Materials provided:

(** A group with free blocks has a run of them, and its blocks are proper. *)
Lemma group_free_range fs g d c count :
  alloc_ok fs -> block_group_descriptors fs !! g = Some d -> bg_free_blocks_count d <> 0 ->
  view_ok (bitmap c (Z.min (blocks_per_group fs) (s_blocks_count (m_super_block fs)))) ->
  cb_buffer c = bitmap_bytes fs (bg_block_bitmap d) -> 1 <= count ->
  exists s n, BitmapView_find_longest_range_of_unset_bits
      (Z.to_nat (Z.min (blocks_per_group fs) (s_blocks_count (m_super_block fs))) + 1)
      (bitmap c (Z.min (blocks_per_group fs) (s_blocks_count (m_super_block fs)))) count = Ret (Some s, n) /\
    0 < n <= count /\ 0 <= s /\ s + n <= blocks_per_group fs /\ fits (bitmap_bytes fs (bg_block_bitmap d)) n s.
Proof.
  intros Hok Hd Hf Hview Hbuf Hc. pose proof (alloc_geometry _ Hok) as Hg. pose proof (geo_group _ Hg). pose proof (geo_total _ Hg).
  pose proof (block_size_cases _ Hg). set (m := Z.min _ _) in *.
  assert (m_size (bitmap c m) = m) as Hm by done. assert (m_data (bitmap c m) = bitmap_bytes fs (bg_block_bitmap d)) as Hdat by done.
  destruct (BitmapView_find_longest_correct (Z.to_nat m + 1) (bitmap c m) count) as (r & n & -> & Hr & Hbest);
    rewrite ?Hm; [done|lia..|]. rewrite Hm, Hdat in *. destruct r as [s|].
  { exists s, n. split_and!; try done; try lia; apply Hr. }
  exfalso. pose proof (clear_bits_bound (bitmap_bytes fs (bg_block_bitmap d)) (blocks_per_group fs)).
  destruct (count_true_some (fun i => negb (bit (bitmap_bytes fs (bg_block_bitmap d)) i)) 0 (Z.to_nat (blocks_per_group fs))) as (i & Hi & Hbit).
  { change (0 < clear_bits (bitmap_bytes fs (bg_block_bitmap d)) (blocks_per_group fs)).
    rewrite <- (alloc_free_blocks _ Hok _ _ Hd) in *. lia. }
  apply negb_true_iff in Hbit. destruct (alloc_clear _ Hok g d i Hd) as [[_ Hlt] _]; [lia|done|].
  pose proof (first_block_cases fs). assert (n = 0) as -> by done.
  enough (1 <= 0) by lia. apply (Hbest (geo_words _ Hg) i 1); [lia| |lia|].
  - subst m. nia.
  - intros j Hj. by replace j with i by lia.
Qed.

(** Blocks that become used do not change what is known of the groups. *)
Lemma group_inv_kept fs fs' preferred group_index l :
  group_inv fs preferred group_index -> blocks_set fs fs' l true -> group_inv fs' preferred group_index.
Proof.
  intros (g & d & Hgi & Hd & Hpre) Hs. destruct (geometry_fields _ _ (blocks_geometry _ _ _ _ Hs)) as (_ & Ebpg & _ & _ & _ & _ & _ & Emap).
  pose proof (geo_group _ (alloc_geometry _ (blocks_ok _ _ _ _ Hs))).
  destruct (lookup_lt_is_Some_2 (block_group_descriptors fs') g) as [d' Hd'].
  { apply (f_equal length) in Emap. rewrite !length_fmap in Emap. rewrite Emap. by eapply lookup_lt_Some. }
  exists g, d'. split_and!; try done. destruct Hpre as [|Hz]; [by left|right]. intros j dj Hj Hdj.
  destruct (geometry_lookup fs fs' j dj) as (d0 & Hd0 & _); [apply Hs|done|].
  pose proof (blocks_group_free _ _ _ _ Hs _ _ _ Hd0 Hdj eq_refl) as Hle. rewrite (Hz j d0 Hj Hd0) in Hle.
  rewrite (alloc_free_blocks _ (blocks_ok _ _ _ _ Hs) _ _ Hdj) in *.
  pose proof (clear_bits_bound (bitmap_bytes fs' (bg_block_bitmap dj)) (blocks_per_group fs')). lia.
Qed.

(** A run of clear bits is a run of free blocks. *)
Lemma free_run_blocks fs g d s n b :
  alloc_ok fs -> block_group_descriptors fs !! g = Some d -> 0 <= s -> s + n <= blocks_per_group fs ->
  fits (bitmap_bytes fs (bg_block_bitmap d)) n s ->
  s + (Z.of_nat g * blocks_per_group fs + first_block_index fs) <= b < s + (Z.of_nat g * blocks_per_group fs + first_block_index fs) + n ->
  proper fs b /\ used fs b = false.
Proof.
  intros Hok Hd Hs Hsn Hfit Hb. pose proof (geo_group _ (alloc_geometry _ Hok)).
  assert (0 <= b - first_block_index fs - Z.of_nat g * blocks_per_group fs < blocks_per_group fs) as Hk by lia.
  set (k := b - _ - _) in *. replace b with (first_block_index fs + Z.of_nat g * blocks_per_group fs + k) by (subst k; lia).
  assert (bit (bitmap_bytes fs (bg_block_bitmap d)) k = false) as Hbit by (apply Hfit; subst k; lia).
  split; [by apply (alloc_clear _ Hok g d)|]. unfold used, group_of, bit_of.
  replace (first_block_index fs + Z.of_nat g * blocks_per_group fs + k - first_block_index fs) with (k + Z.of_nat g * blocks_per_group fs) by lia.
  rewrite Z.div_add, Z.mod_add, Z.div_small, Z.mod_small by lia. by rewrite Z.add_0_l, Nat2Z.id, Hd.
Qed.

Lemma allocate_round_spec fs preferred group_index count blocks :
  alloc_ok fs -> group_inv fs preferred group_index -> 0 < s_free_blocks_count (m_super_block fs) ->
  0 <= count < 2 ^ 32 -> Z.of_nat (length blocks) < count ->
  exists fs' g' new, allocate_round fs preferred group_index count blocks = Ret (inr (g', blocks ++ new), fs') /\
    group_inv fs' preferred g' /\ blocks_set fs fs' new true /\ NoDup new /\ 0 < Z.of_nat (length new) <= count - Z.of_nat (length blocks) /\
    forall b, b ∈ new -> proper fs b /\ used fs b = false.
Proof.
  intros Hok Hinv Hfree Hcount Hlen. pose proof (alloc_geometry _ Hok) as Hg. pose proof (geo_group _ Hg). pose proof (geo_total _ Hg).
  pose proof (block_size_cases _ Hg) as Hbs. unfold allocate_round.
  destruct (find_group_spec fs preferred group_index Hok Hinv Hfree) as (g & d & -> & Hd & Hf & Hinv'). run.
  cbn [VERIFY]. run. rewrite (group_descriptor_spec _ _ _ Hg Hd). run.
  destruct (get_bitmap_block_spec fs (bg_block_bitmap d)) as (i & c & fs1 & -> & Hq & Hc & Hidx & Hbuf); [apply Hok|by eapply bitmap_valid|]. run.
  unfold cached_bitmap. rewrite Hc. run. pose proof (quiet_blocks_set _ _ true Hok Hq) as Hs1.
  assert (m_super_block fs1 = m_super_block fs /\ block_group_descriptors fs1 = block_group_descriptors fs) as [Esb Ed]
    by (rewrite (quiet_rest _ _ Hq); by destruct fs).
  assert (blocks_per_group fs1 = blocks_per_group fs) as Ebpg by (unfold blocks_per_group; by rewrite Esb).
  pose proof (geometry_first _ _ (blocks_geometry _ _ _ _ Hs1)) as Efirst. rewrite Ebpg, Esb, Efirst.
  unfold size_t. rewrite (wrap_id u32 eq_refl) by (rewrite in_type_u32; lia).
  destruct (group_free_range fs g d c (count - Z.of_nat (length blocks)) Hok Hd Hf) as (s & n & -> & Hn & Hs & Hsn & Hfit); [|done|lia|].
  { apply (cached_view_ok fs1 i); [apply Hq|done|..]; unfold block_size in *; rewrite (same_store_size _ _ (quiet_store _ _ Hq)); lia. }
  run. set (first := s + _).
  assert (forall b, first <= b < first + n -> proper fs b /\ used fs b = false) as Hnew.
  { intros b Hb. apply (free_run_blocks fs g d s n); try done. subst first. lia. }
  destruct (mark_blocks_spec (Z.to_nat n) fs1 first blocks) as (fs2 & -> & Hs2); [apply Hs1| |].
  { intros b Hb. destruct (Hnew b) as [Hp Hu]; [lia|]. split; [by apply (geometry_proper fs); [apply Hs1|]|].
    rewrite (blocks_used _ _ _ _ Hs1) by (destruct Hp; lia). done. }
  run. replace (Z.of_nat (Z.to_nat n)) with n in * by lia. exists fs2, (Z.of_nat g + 1), (seqZ first n).
  pose proof (blocks_set_app _ _ _ _ _ _ Hs1 Hs2) as Hs12. cbn [app] in Hs12. split; [done|]. split; [|split_and!].
  - by eapply group_inv_kept.
  - done.
  - apply NoDup_seqZ.
  - rewrite length_seqZ. lia.
  - rewrite length_seqZ. lia.
  - intros b Hb%elem_of_seqZ. by apply Hnew.
Qed.

Lemma allocate_loop_spec fuel fs preferred group_index count blocks :
  alloc_ok fs -> group_inv fs preferred group_index -> 0 <= count < 2 ^ 32 ->
  Z.of_nat (length blocks) <= count -> count - Z.of_nat (length blocks) <= Z.of_nat fuel ->
  count - Z.of_nat (length blocks) <= s_free_blocks_count (m_super_block fs) ->
  exists fs' new, allocate_loop fuel fs preferred group_index count blocks = Ret (inr (blocks ++ new), fs') /\
    Z.of_nat (length (blocks ++ new)) = count /\ blocks_set fs fs' new true /\ NoDup new /\
    forall b, b ∈ new -> proper fs b /\ used fs b = false.
Proof.
  revert fs group_index blocks. induction fuel as [|fuel IH]; intros fs group_index blocks Hok Hinv Hc Hlen Hfuel Hfree; cbn [allocate_loop].
  all: destruct (Z.ltb_spec (Z.of_nat (length blocks)) count) as [Hlt|Hge]; try lia.
  2: destruct (allocate_round_spec fs preferred group_index count blocks) as (fs1 & g1 & new1 & -> & Hinv1 & Hs1 & Hnd1 & Hl1 & Hn1);
       [done|done|lia..|].
  1, 3: rewrite VERIFY_true by lia; run; exists fs, []; rewrite app_nil_r; split_and!; try done; try lia;
    [by apply blocks_set_nil|apply NoDup_nil_2|intros b Hb; by apply elem_of_nil in Hb].
  run. pose proof (blocks_free _ _ _ _ Hs1) as Hf1. cbn beta iota in Hf1.
  destruct (IH fs1 g1 (blocks ++ new1)) as (fs' & new & -> & Hl & Hs & Hnd & Hn); try done; rewrite ?length_app in *; try lia; [apply Hs1|].
  exists fs', (new1 ++ new). rewrite <- app_assoc. split; [done|]. split; [rewrite !length_app; lia|]. split; [by eapply blocks_set_app|].
  assert (forall b, b ∈ new -> (b ∉ new1) /\ proper fs b /\ used fs b = false) as Hnew.
  { intros b Hb. destruct (Hn b Hb) as [Hp Hu]. apply (geometry_proper fs) in Hp; [|apply Hs1].
    rewrite (blocks_used _ _ _ _ Hs1) in Hu by (destruct Hp; lia). case_bool_decide; [done|]. done. }
  split.
  - apply NoDup_app. split_and!; try done. intros b Hb Hb'. by destruct (Hnew b Hb').
  - intros b [Hb|Hb]%elem_of_app; [by apply Hn1|]. by apply Hnew.
Qed.

(** The group [allocate_blocks] starts with. *)
Lemma allocate_start fs preferred :
  alloc_ok fs -> 1 <= preferred <= m_block_group_count fs ->
  exists d, group_descriptor fs preferred = Ret d /\
    group_inv fs preferred (if bg_free_blocks_count d =? 0 then 1 else preferred).
Proof.
  intros Hok Hp. pose proof (alloc_geometry _ Hok) as Hg.
  destruct (lookup_lt_is_Some_2 (block_group_descriptors fs) (Z.to_nat (preferred - 1))) as [d Hd]; [pose proof (geo_count _ Hg); lia|].
  pose proof (group_descriptor_spec _ _ _ Hg Hd) as Hgd. replace (Z.of_nat _ + 1) with preferred in Hgd by lia.
  exists d. split; [done|]. destruct (_ =? _).
  - destruct (lookup_lt_is_Some_2 (block_group_descriptors fs) 0) as [d0 Hd0]; [pose proof (geo_count _ Hg); lia|].
    exists 0%nat, d0. split_and!; try done. right. lia.
  - exists (Z.to_nat (preferred - 1)), d. split_and!; [lia|done|by left].
Qed.

Lemma group_free_bound fs g d :
  alloc_ok fs -> block_group_descriptors fs !! g = Some d -> 0 <= bg_free_blocks_count d <= blocks_per_group fs.
Proof.
  intros Hok Hd. rewrite (alloc_free_blocks _ Hok _ _ Hd). apply clear_bits_bound.
  pose proof (geo_group _ (alloc_geometry _ Hok)). lia.
Qed.

Lemma free_blocks_nonneg fs : alloc_ok fs -> 0 <= s_free_blocks_count (m_super_block fs).
Proof.
  intros Hok. rewrite (alloc_blocks_total _ Hok). apply (free_sum_bound _ _ (blocks_per_group fs)).
  intros i x Hx. by eapply group_free_bound.
Qed.

Lemma allocate_blocks_spec fs preferred count :
  alloc_ok fs -> 1 <= preferred <= m_block_group_count fs -> 0 <= count <= s_free_blocks_count (m_super_block fs) ->
  exists fs' blocks, allocate_blocks fs preferred count = Ret (inr blocks, fs') /\
    Z.of_nat (length blocks) = count /\ NoDup blocks /\ (forall b, b ∈ blocks -> proper fs b /\ used fs b = false) /\
    blocks_set fs fs' blocks true.
Proof.
  intros Hok Hp Hc. pose proof (alloc_geometry _ Hok) as Hg. unfold allocate_blocks. destruct (Z.eqb_spec count 0) as [->|Hne].
  { exists fs, []. split_and!; try done; [apply NoDup_nil_2|intros b Hb; by apply elem_of_nil in Hb|by apply blocks_set_nil]. }
  destruct (allocate_start fs preferred Hok Hp) as (d & -> & Hstart). run.
  assert (s_free_blocks_count (m_super_block fs) < 2 ^ 32) as H32.
  { rewrite (alloc_blocks_total _ Hok). pose proof (free_sum_bound bg_free_blocks_count (block_group_descriptors fs) (blocks_per_group fs)) as Hb.
    rewrite <- (geo_count _ Hg) in Hb. pose proof (geo_bound _ Hg).
    enough (free_sum bg_free_blocks_count (block_group_descriptors fs) <= m_block_group_count fs * blocks_per_group fs) by lia.
    apply Hb. intros i x Hx. by eapply group_free_bound. }
  destruct (allocate_loop_spec (Z.to_nat count) fs preferred (if bg_free_blocks_count d =? 0 then 1 else preferred) count [])
    as (fs' & new & -> & Hl & Hs & Hnd & Hn); [done|done|cbn; lia..|]. by exists fs', new.
Qed.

Exercise directions: An exact transcription of the lines from the start of the listing through the line bearing "destruct (BitmapView_find_longest_correct (Z.to_nat" is the whole answer.

Written answer:
(** A group with free blocks has a run of them, and its blocks are proper. *)
Lemma group_free_range fs g d c count :
  alloc_ok fs -> block_group_descriptors fs !! g = Some d -> bg_free_blocks_count d <> 0 ->
  view_ok (bitmap c (Z.min (blocks_per_group fs) (s_blocks_count (m_super_block fs)))) ->
  cb_buffer c = bitmap_bytes fs (bg_block_bitmap d) -> 1 <= count ->
  exists s n, BitmapView_find_longest_range_of_unset_bits
      (Z.to_nat (Z.min (blocks_per_group fs) (s_blocks_count (m_super_block fs))) + 1)
      (bitmap c (Z.min (blocks_per_group fs) (s_blocks_count (m_super_block fs)))) count = Ret (Some s, n) /\
    0 < n <= count /\ 0 <= s /\ s + n <= blocks_per_group fs /\ fits (bitmap_bytes fs (bg_block_bitmap d)) n s.
Proof.
  intros Hok Hd Hf Hview Hbuf Hc. pose proof (alloc_geometry _ Hok) as Hg. pose proof (geo_group _ Hg). pose proof (geo_total _ Hg).
  pose proof (block_size_cases _ Hg). set (m := Z.min _ _) in *.
  assert (m_size (bitmap c m) = m) as Hm by done. assert (m_data (bitmap c m) = bitmap_bytes fs (bg_block_bitmap d)) as Hdat by done.
  destruct (BitmapView_find_longest_correct (Z.to_nat m + 1) (bitmap c m) count) as (r & n & -> & Hr & Hbest);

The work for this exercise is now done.